→ **EXERCISE BRIEF**:
Repeat the lines below exactly as written, please, from the line with "Definition assemble (ep_id" to the line with "else match interval", both lines included, and no others.

→ **WORKING DATA**:
(* ===== verification/EndpointBind.v ===== *)
(** * Binding an endpoint (endpoint/bind.rs, endpoint/config.rs)

    The options of a node, how [IrohEndpoint::bind] checks them and turns them
    into an iroh builder, and the endpoint it assembles, with the task that
    sweeps its handles.  The parsers of URLs, what iroh says of an address or a
    timeout and what its [bind] answers are arguments. *)

From stdpp Require Import base numbers list sets strings pretty.
From Stdlib Require Import ZArith Lia Strings.Ascii.
From S2P Require Import Prelude Errors Extern Net BodyChannel Handles ServeOptions ServeCycle IpText DnsConfig.

Open Scope string_scope.
Open Scope list_scope.

(** ** Options *)

Record NetworkingOptions := mkNetworking {
  no_relay_mode : option string; no_relays : list string; no_bind_addrs : list string; no_idle_timeout_ms : option Z;
  no_proxy_url : option string; no_proxy_from_env : bool; no_disabled : bool
}.
Record DiscoveryOptions := mkDiscovery { do_dns_server : option string; do_enabled : bool; do_dns_nameservers : list string }.
Record PoolOptions := mkPoolOptions { po_max_connections : option Z; po_idle_timeout_ms : option Z }.
Record StreamingOptions := mkStreaming {
  st_channel_capacity : option Z; st_max_chunk_size_bytes : option Z; st_drain_timeout_ms : option Z;
  st_handle_ttl_ms : option Z; st_sweep_interval_ms : option Z
}.
Record NodeOptions := mkNodeOptions {
  nd_key : option Bytes; nd_networking : NetworkingOptions; nd_discovery : DiscoveryOptions; nd_pool : PoolOptions;
  nd_streaming : StreamingOptions; nd_capabilities : list string; nd_keylog : bool; nd_max_header_size : option Z;
  nd_max_response_body_bytes : option Z; nd_compression : option CompressionOptions
}.

(** [DiscoveryOptions::new] and the [Default]s. *)
Definition discovery_new (dns_server : option string) (enabled : bool) : DiscoveryOptions := mkDiscovery dns_server enabled [].
Definition networking_default : NetworkingOptions := mkNetworking None [] [] None None false false.
Definition discovery_default : DiscoveryOptions := mkDiscovery None true [].
Definition pool_default : PoolOptions := mkPoolOptions None None.
Definition streaming_default : StreamingOptions := mkStreaming None None None None None.
Definition node_options_default : NodeOptions :=
  mkNodeOptions None networking_default discovery_default pool_default streaming_default [] false None None None.

(** ** Protocols *)

Definition ALPN_STR : string := "iroh-http/2".
Definition ALPN_DUPLEX_STR : string := "iroh-http/2-duplex".
Definition KNOWN_ALPNS : list string := [ALPN_STR; ALPN_DUPLEX_STR].

Definition segmentation_offload_enabled (target_os : string) : bool := negb (bool_decide (target_os = "android")).

Definition in_quotes (s : string) : string := String (ascii_of_nat 34) (s +:+ String (ascii_of_nat 34) "").

(** [classify_bind_error]. *)
Definition classify_bind_error (msg : string) : CoreError := connection_failed msg.

Section bind.
Context {K : Type} {M : Type -> Type} `{SlotMap K M} {C : Type -> Type} `{Mpsc C}.
Context {RelayUrl Url Ep : Type}.
Context (relay_url_parse : string -> Result RelayUrl string) (url_parse : string -> Result Url string) (host_str : Url -> option string).
Context (idle_timeout_try_from : Z -> Result Z string) (bind_addr : list SocketAddr -> SocketAddr -> Result unit string).
Context (target_os : string) (debug_str : string -> string) (debug_alpns : list string -> string) (bind_local : nat -> Result Z string).

Inductive RelayMode :=
| RelayDisabled
| RelayDefault
| RelayStaging
| RelayCustom (urls : list RelayUrl).

(** [u.parse().map_err(..)] on each, up to the first that fails. *)
Fixpoint parse_relays (l : list string) : Result (list RelayUrl) CoreError :=
  match l with
  | [] => Ok []
  | u :: l =>
      match relay_url_parse u with
      | Ok url => let? urls := parse_relays l in Ok (url :: urls)
      | Err e => Err (invalid_input e)
      end
  end.

Definition relay_mode (n : NetworkingOptions) : Result RelayMode CoreError :=
  if no_disabled n && match no_relay_mode n with Some m => negb (bool_decide (m = "disabled")) | None => false end
  then Err (invalid_input ("networking.disabled is true but relay_mode is set to a non-disabled value; set relay_mode to " +:+ in_quotes "disabled" +:+ " or omit it when networking.disabled is true"))
  else if no_disabled n then Ok RelayDisabled
  else match no_relay_mode n with
       | None => Ok RelayDefault
       | Some m =>
           if bool_decide (m = "default") then Ok RelayDefault
           else if bool_decide (m = "staging") then Ok RelayStaging
           else if bool_decide (m = "disabled") then Ok RelayDisabled
           else if bool_decide (m = "custom") then
             match no_relays n with
             | [] => Err (invalid_input ("relay_mode " +:+ in_quotes "custom" +:+ " requires at least one URL in `relays`"))
             | relays => let? urls := parse_relays relays in Ok (RelayCustom urls)
             end
           else Err (invalid_input ("unknown relay_mode: " +:+ m))
       end.

Fixpoint check_capabilities (l : list string) : Result unit CoreError :=
  match l with
  | [] => Ok tt
  | cap :: l =>
      if bool_decide (cap ∈ KNOWN_ALPNS) then check_capabilities l
      else Err (invalid_input ("unknown ALPN capability: " +:+ in_quotes cap +:+ "; valid values are " +:+ debug_alpns KNOWN_ALPNS))
  end.

Definition check_compression (c : option CompressionOptions) : Result unit CoreError :=
  match c with
  | Some (mkCompression _ (Some lvl)) =>
      if (1 <=? lvl)%Z && (lvl <=? 22)%Z then Ok tt
      else Err (invalid_input ("compression level must be 1–22, got " +:+ pretty lvl))
  | _ => Ok tt
  end.

Definition alpns (capabilities : list string) : list string :=
  match capabilities with
  | [] => [ALPN_DUPLEX_STR; ALPN_STR]
  | _ => if bool_decide (ALPN_STR ∈ capabilities) then capabilities else capabilities ++ [ALPN_STR]
  end.

(** ** The builder *)

Inductive AddressLookup :=
| PkarrPublisher (url : option Url)
| DnsAddressLookup (origin : option string).

Inductive ProxyConfig := NoProxy | ProxyUrl (url : Url) | ProxyFromEnv.

(** An absent URL or origin stands for the n0 servers. *)
Record Builder := mkBuilder {
  b_relay_mode : RelayMode; b_alpns : list string; b_lookups : list AddressLookup; b_resolver : option (list SocketAddr);
  b_secret_key : option Bytes; b_max_concurrent_bidi_streams : Z; b_segmentation_offload : bool; b_max_idle_timeout : option Z;
  b_bind_addrs : list SocketAddr; b_proxy : ProxyConfig; b_keylog : bool
}.

Definition address_lookups (n : NetworkingOptions) (d : DiscoveryOptions) : Result (list AddressLookup) CoreError :=
  if negb (no_disabled n) && do_enabled d then
    match do_dns_server d with
    | Some url_str =>
        match url_parse url_str with
        | Ok url => Ok [PkarrPublisher (Some url); DnsAddressLookup (Some (default "" (host_str url)))]
        | Err e => Err (invalid_input ("invalid dns_discovery URL: " +:+ e))
        end
    | None => Ok [PkarrPublisher None; DnsAddressLookup None]
    end
  else Ok [].

Definition idle_timeout (n : NetworkingOptions) : Result (option Z) CoreError :=
  match no_idle_timeout_ms n with
  | Some ms =>
      match idle_timeout_try_from ms with
      | Ok timeout => Ok (Some timeout)
      | Err e => Err (invalid_input ("idle_timeout_ms out of range: " +:+ e))
      end
  | None => Ok None
  end.

(** The loop over the bind addresses; [done] are those the builder has. *)
Fixpoint bind_addrs (done : list SocketAddr) (l : list string) : Result (list SocketAddr) CoreError :=
  match l with
  | [] => Ok done
  | addr_str :: l =>
      match parse_socket addr_str with
      | Err e => Err (invalid_input ("invalid bind address " +:+ in_quotes addr_str +:+ ": " +:+ e))
      | Ok sock =>
          match bind_addr done sock with
          | Err e => Err (invalid_input ("bind address " +:+ in_quotes addr_str +:+ ": " +:+ e))
          | Ok _ => bind_addrs (done ++ [sock]) l
          end
      end
  end.

Definition proxy_config (n : NetworkingOptions) : Result ProxyConfig CoreError :=
  match no_proxy_url n with
  | Some proxy =>
      match url_parse proxy with Ok url => Ok (ProxyUrl url) | Err e => Err (invalid_input ("invalid proxy URL: " +:+ e)) end
  | None => Ok (if no_proxy_from_env n then ProxyFromEnv else NoProxy)
  end.

(** From the options to what is checked before the name servers. *)
Definition check_options (o : NodeOptions) : Result (RelayMode * list string) CoreError :=
  let? mode := relay_mode (nd_networking o) in
  let? _ := check_capabilities (nd_capabilities o) in
  let? _ := check_compression (nd_compression o) in
  Ok (mode, alpns (nd_capabilities o)).

(** The rest of the builder, once the resolver is there. *)
Definition build (o : NodeOptions) (mode : RelayMode) (protocols : list string) (servers : option (list SocketAddr))
  : Result Builder CoreError :=
  let? lookups := address_lookups (nd_networking o) (nd_discovery o) in
  let? idle := idle_timeout (nd_networking o) in
  let? addrs := bind_addrs [] (no_bind_addrs (nd_networking o)) in
  let? proxy := proxy_config (nd_networking o) in
  Ok (mkBuilder mode protocols lookups servers (nd_key o) 128 (segmentation_offload_enabled target_os) idle addrs proxy (nd_keylog o)).

(** ** The endpoint *)

Definition store_config (s : StreamingOptions) : StoreConfig :=
  mkConfig (Z.max (default DEFAULT_CHANNEL_CAPACITY (st_channel_capacity s)) 1)
    (Z.max (default DEFAULT_MAX_CHUNK_SIZE (st_max_chunk_size_bytes s)) 1)
    (default BodyChannel.DEFAULT_DRAIN_TIMEOUT_MS (st_drain_timeout_ms s)) DEFAULT_MAX_HANDLES
    (default DEFAULT_SLAB_TTL_MS (st_handle_ttl_ms s)).

Definition sweep_interval (s : StreamingOptions) : Z := default DEFAULT_SWEEP_INTERVAL_MS (st_sweep_interval_ms s).

(** The parts of [EndpointInner]: the pool is given by its options, the serve
    state and the handle store by their initial states. *)
Record EndpointInner := mkInner {
  ep : Ep; node_id_str : string; scoped_dns_compat : list ScopedDnsProxy;
  pool_max_connections : option Z; pool_idle_timeout : option Z; max_header_size : Z; max_response_body_bytes : Z;
  active_connections : Z; active_requests : Z; in_compression : option CompressionOptions;
  session : Endpoint; handles : World M C
}.

Definition header_size (o : NodeOptions) : Result Z CoreError :=
  match nd_max_header_size o with
  | Some n =>
      if (n =? 0)%Z then Err (invalid_input "max_header_size must be > 0; use None for the default (65536)") else Ok n
  | None => Ok (64 * 1024)%Z
  end.

Definition assemble (ep_id : Ep -> string) (o : NodeOptions) (e : Ep) (proxies : list ScopedDnsProxy) : Result EndpointInner CoreError :=
  let? size := header_size o in
  Ok (mkInner e (ep_id e) proxies (po_max_connections (nd_pool o)) (po_idle_timeout_ms (nd_pool o)) size
        (default DEFAULT_MAX_RESPONSE_BODY_BYTES (nd_max_response_body_bytes o)) 0 0 (nd_compression o)
        endpoint_new (world_new (store_config (nd_streaming o)))).

(** The sweep task: its [ttl] and what [interval] made of its period. *)
Inductive SweepTask :=
| NoSweep
| SweepPanics
| Sweeps (ttl period : Z).

Definition sweep_task (interval : Z -> option Z) (s : StreamingOptions) : SweepTask :=
  let sweep_ttl := ttl (store_config s) in
  if (sweep_ttl =? 0)%Z then NoSweep
  else match interval (sweep_interval s) with Some period => Sweeps sweep_ttl period | None => SweepPanics end.

(** What had been started when [bind] fails, and is dropped with the error. *)
Record Dropped := mkDropped { d_proxies : list ScopedDnsProxy; d_endpoint : option Ep }.

Definition with_dropped {A} (d : Dropped) (r : Result A CoreError) : Result A (CoreError * Dropped) :=
  match r with Ok a => Ok a | Err e => Err (e, d) end.

(** [IrohEndpoint::bind]. *)
Definition bind (builder_bind : Builder -> Result Ep string) (ep_id : Ep -> string) (interval : Z -> option Z) (o : NodeOptions)
  : Result (EndpointInner * SweepTask) (CoreError * Dropped) :=
  let? checked := with_dropped (mkDropped [] None) (check_options o) in
  match configure debug_str bind_local (do_dns_nameservers (nd_discovery o)) with
  | Err (e, proxies) => Err (e, mkDropped proxies None)
  | Ok dns =>
      let? builder := with_dropped (mkDropped (compat dns) None) (build o checked.1 checked.2 (resolver dns)) in
      match builder_bind builder with
      | Err msg => Err (classify_bind_error msg, mkDropped (compat dns) None)
      | Ok e =>
          let? inner := with_dropped (mkDropped (compat dns) (Some e)) (assemble ep_id o e (compat dns)) in
          Ok (inner, sweep_task interval (nd_streaming o))
      end
  end.
End bind.
Arguments RelayMode RelayUrl : clear implicits.
Arguments Builder RelayUrl Url : clear implicits.
Arguments AddressLookup Url : clear implicits.
Arguments ProxyConfig Url : clear implicits.
Arguments EndpointInner M C Ep : clear implicits.
Arguments Dropped Ep : clear implicits.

→ **FINISHED TASK**:
Definition assemble (ep_id : Ep -> string) (o : NodeOptions) (e : Ep) (proxies : list ScopedDnsProxy) : Result EndpointInner CoreError :=
  let? size := header_size o in
  Ok (mkInner e (ep_id e) proxies (po_max_connections (nd_pool o)) (po_idle_timeout_ms (nd_pool o)) size
        (default DEFAULT_MAX_RESPONSE_BODY_BYTES (nd_max_response_body_bytes o)) 0 0 (nd_compression o)
        endpoint_new (world_new (store_config (nd_streaming o)))).

(** The sweep task: its [ttl] and what [interval] made of its period. *)
Inductive SweepTask :=
| NoSweep
| SweepPanics
| Sweeps (ttl period : Z).

Definition sweep_task (interval : Z -> option Z) (s : StreamingOptions) : SweepTask :=
  let sweep_ttl := ttl (store_config s) in
  if (sweep_ttl =? 0)%Z then NoSweep
  else match interval (sweep_interval s) with Some period => Sweeps sweep_ttl period | None => SweepPanics end.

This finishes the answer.